ACTIVITY
Exactly the line with "exists c, calls" and the lines that follow it, through the closing line of the entries, should be restated, with nothing left out or added.

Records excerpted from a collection

Lemma process_command_placeholders_witness :
  process_command (lit "status verbose") [] Server.RESPONSE_SIZE Stub.idle
    = ((0, lit "OK: Status not yet implemented"), Stub.idle).
Proof.
  refine (proj1 (proj2 (process_command_placeholders
            (lit "status verbose") (lit "status") (Some (lit "verbose"))
            [] Server.RESPONSE_SIZE Stub.idle _ _)) _).
  - reflexivity.
  - apply Nat.ltb_lt. reflexivity.
  - reflexivity.
Defined.

(** ** One request, at most one call *)

(** X5. Whatever the line, [process_command] either leaves the track
    manager and the call log exactly as they were, or makes one call into
    the track manager: the log grows by a single entry and earlier entries
    are kept. *)
Theorem process_command_calls_at_most_once
    {M : Type} {TM : TrackManager M}
    (cmd_str : list ascii) (response : cstr) (resp_size : nat) (w : world M) :
  snd (process_command cmd_str response resp_size w) = w \/
  exists c, calls (snd (process_command cmd_str response resp_size w)) = calls w ++ [c].
Proof.
  destruct (process_command_text cmd_str w)
    as (rc & out & w' & Heq & _ & _ & _ & Heff & _).
  rewrite Heq. cbn [snd].
  destruct Heff as [->|(c & m' & ->)]; [now left|right].
  exists c. reflexivity.
Qed.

SOLUTION TO THIS EXERCISE
  exists c, calls (snd (process_command cmd_str response resp_size w)) = calls w ++ [c].
Proof.
  destruct (process_command_text cmd_str w)
    as (rc & out & w' & Heq & _ & _ & _ & Heff & _).
  rewrite Heq. cbn [snd].
  destruct Heff as [->|(c & m' & ->)]; [now left|right].
  exists c. reflexivity.
Qed.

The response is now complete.